Art Talk with Larry Kramer


By Rebecca Sutton
Portrait of Larry Kramer
Larry Kramer, 2010. Photo by flickr user David Shankbone 

When The Normal Heart debuted at New York's Public Theater in 1985, playwright, author, and activist Larry Kramer was an angry man. Roughly 13,000 Americans had already died of AIDSincluding many of his friendsyet little funding had been appropriated by the federal or local governments for research, education, treatment, or social services. In fact, many people weren’t talking about the epidemic at all. Kramer used his anger to start the Gay Men’s Health Crisis (GMHC) in 1981, later dramatizing this experience in The Normal Heart. Largely autobiographical, the play centers on Ned Weeks (Kramer's alter ego) at the onset of the AIDS outbreak, chronicling his sorrow and frustration as he battles with bureaucrats, journalists, and even members of the gay community to do more, and do it quickly. Kramer has remained an outspoken advocate for public health and LGBTQ rights, propeling the formation of the AIDS Coalition to Unleash Power (ACT UP) in 1987, and establishing the Larry Kramer Initiative for Lesbian and Gay Studies at Yale University, which ran for five years. 

Last month, HBO released the film version of The Normal Heart, written by Kramer and directed by Ryan Murphy of Glee fame. We spoke with Kramer by e-mail about the genesis of The Normal Heart, the transition from stage to screen, and why he is still an angry man.

NEA: So much of the early 80s was spent trying to get people to pay attention to AIDS, largely unsuccessfully. But people paid attention to The Normal Heart. Do you think putting your message onto the stage changed its efficacy?

LARRY KRAMER: Of course. The more people who see it, the more the message gets out. That doesn’t mean they do anything about what they have heard.

NEA: Obviously AIDS is a disease of total devastation. And yet, it has been the basis of so much incredible art. Can you talk about finding creative inspiration from destruction?

KRAMER: A writer finds “creative inspiration” in many places. And most of us don’t know where from in us anything comes! The story, the characters who lived it, propel you forward, if you are lucky.

NEA: Can you talk about the effect of AIDS on the cultural world?

KRAMER: A lot of great stuff and still the plague gets worse by the day. So much for “the cultural world.” The answer is self-evident anyway. A lot of great artists died. So what else is new.

NEA: Was there any element of catharsis when writing The Normal Heart?

KRAMER: No. None. Absolutely none. Anyway, I don’t believe in catharsis from creative. If you’re any good, your work, what you are trying to say, becomes almost a genetic part of you that you don’t lose. I don’t want catharsis. I want continuing anger!

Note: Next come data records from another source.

Definition evidence_block (report : VerifyReport) : list string :=
  let n_att := len (List.filter (λ c, bool_decide (chk_stage c = "SIGNATURES") && starts_with "att:" (chk_object c))
                      (vr_checks report)) in
  let n_evd := len (List.filter (λ c, bool_decide (chk_stage c = "EVIDENCE") && starts_with "evd:" (chk_object c))
                      (vr_checks report)) in
  if (n_att =? 0) && (n_evd =? 0) && bool_decide (vr_conflicts report = []) then [] else
  [""; "EVIDENCE"]
  ++ (if 0 <? n_att then [cat ["  "; pretty n_att; " attestation(s) checked."]] else [])
  ++ (if 0 <? n_evd then [cat ["  "; pretty n_evd; " evidence item(s) checked."]] else [])
  ++ concat (map (λ c, [cat ["  "; yellow use_color MARK_WARN; " CONFLICTING CLAIMS — "; conflict_human c];
       "    This does NOT mean the proof is corrupted. Both statements verified; which one to accept is a policy question."])
       (vr_conflicts report)).
Definition why_block (report : VerifyReport) (integrity_ok : bool) : list string :=
  match why_lines report integrity_ok with
  | [] => []
  | why => [""; "WHY"] ++ map (λ w, "  • " +:+ w) why
  end.
Definition checks_block (report : VerifyReport) (verbose : bool) (id : string) : list string :=
  let total := len (vr_checks report) in
  let pass := len (List.filter chk_ok (vr_checks report)) in
  let tally := cat [pretty pass; "/"; pretty total; " checks passed"] in
  (if 0 <? total then [""; "VERIFICATION  " +:+ (if pass =? total then green use_color tally else red use_color tally)]
   else [])
  ++ (if verbose then
        ["Stages:"]
        ++ imap (λ i c, cat ["  "; if chk_ok c then green use_color MARK_OK else red use_color MARK_BAD; " ";
                             stage_human c; " — "; sanitize (check_message i)]) (vr_checks report)
        ++ ["  proof id: " +:+ id]
        ++ (match vr_withdrawn_ids report with
            | [] => []
            | ids => ["  withdrawn ids: " +:+ join ", " ids]
            end)
        ++ (match vr_status_objects report with
            | [] => []
            | objects => ["  status objects: " +:+ pretty (len objects)]
            end)
        ++ map (λ v, cat ["  vocabulary: "; voc_ns v; " @ "; pretty (voc_version v)]) (vr_vocabularies report)
      else ["  Proof: " +:+ short_id id]).
Definition status_block (report : VerifyReport) (integrity_ok : bool) (decision_label : string) : list string :=
  [""; cat ["STATUS  "; integrity_human_word integrity_ok; " • "; decision_human_word decision_label]]
  ++ (if bool_decide (decision_label = "NOT EVALUATED") && integrity_ok then
        ["NEXT    run `proof-cli evaluate --policy <file> …` to decide the claim (or `explain` for reasoning)."]
      else if negb integrity_ok && negb (bool_decide (failure_codes report = [])) then
        ["NEXT    see the failed checks above; `proof-cli explain --policy <file> …` gives the full reasoning."]
      else []).
Definition claim_block (proposition : option Proposition_) (verbose : bool) : list string :=
  match proposition with
  | None => []
  | Some p =>
      [""; "CLAIM"; "  " +:+ match claim_sentence p with Some s => s +:+ "." | None => claim_fallback p end]
      ++ (if verbose then [cat ["  kind: "; sanitize (prop_kind p); "  subject: "; sanitize (prop_subject p)]] else [])
  end.
Definition answer_block (report : VerifyReport) (strict_fail integrity_ok : bool) : list string :=
  let '(integrity_mark, integrity_label) := integrity_axis report strict_fail in
  let '(decision_mark, decision_label) := decision_axis (policy_decision report) in
  [color_mark use_color integrity_mark ("PROOF INTEGRITY: " +:+ integrity_label);
   color_mark use_color decision_mark ("CLAIM DECISION: " +:+ decision_label);
   if integrity_ok then "The proof is cryptographically intact and its evidence is bound to it."
   else "The proof failed verification; details below."]
  ++ (if bool_decide (decision_label = "NOT EVALUATED") then
        ["No claim decision was made (no policy was applied). A valid proof is not automatically a true claim; use `evaluate` with a policy to decide."]
      else if bool_decide (decision_label = "ACCEPTED") then ["Policy accepted the claim."]
      else if bool_decide (decision_label = "REJECTED") then ["Policy rejected the claim."] else []).
(** Whether the label starts with neither of two words. *)
Definition integrity_ok (report : VerifyReport) (strict_fail : bool) : bool :=
  let label := (integrity_axis report strict_fail).2 in
  negb (starts_with "INVALID" label) && negb (starts_with "HISTORICAL" label).
(** The lines of [emit_summary_claimed]; [emit_summary] has no proposition. *)
Definition summary (report : VerifyReport) (proposition : option Proposition_) (strict_fail verbose : bool)
    : list string :=
  let id := default "?" (vr_proof_id report) in
  let ok := integrity_ok report strict_fail in
  let decision_label := (decision_axis (policy_decision report)).2 in
  answer_block report strict_fail ok ++ claim_block proposition verbose ++ evidence_block report
  ++ why_block report ok ++ checks_block report verbose id ++ status_block report ok decision_label.
End summaries.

NEA: I know you worked very hard to get The Normal Heart onto the screen and had a number of false starts. What clicked with your collaboration with Ryan Murphy?

KRAMER: He loved the play hugely from the get go, and we found we shared the same vision and very much enjoyed the back-and-forth bouncing ideas off of each other. I was very lucky to work with him.

NEA: What were your considerations when adapting the play for the screen? Were there any aspects that you thought worked better in one medium or the other?

KRAMER: Each is what it is. I have written in all forms—novels, plays, movies, essays—and I would have done this as a movie originally if someone had come along. Plays are much harder for me to write. I don’t find all that all that much difference between the movie and the play, though many seem to have. The characters are the same and their story is the same. They just have more room to move around in now!

NEA: This movie now is going to be seen by a generation who doesn’t remember the initial terror of the AIDS outbreak. What do you hope they take away from the film?

KRAMER: So far, over 4.5 million people have watched the movie and the worldwide release is just starting. HBO expects this number to double. That’s a lot of people watching and listening. Someone in this number will take away the message, if only by their friends to watch it. I have no hopes for anyone doing anything. The plague has gone too far to see anything hopeful in it or from it. Anyway, it’s too early to tell what might emerge. Obama did call Ryan the other day to tell him how much he loved the movie. That’s something.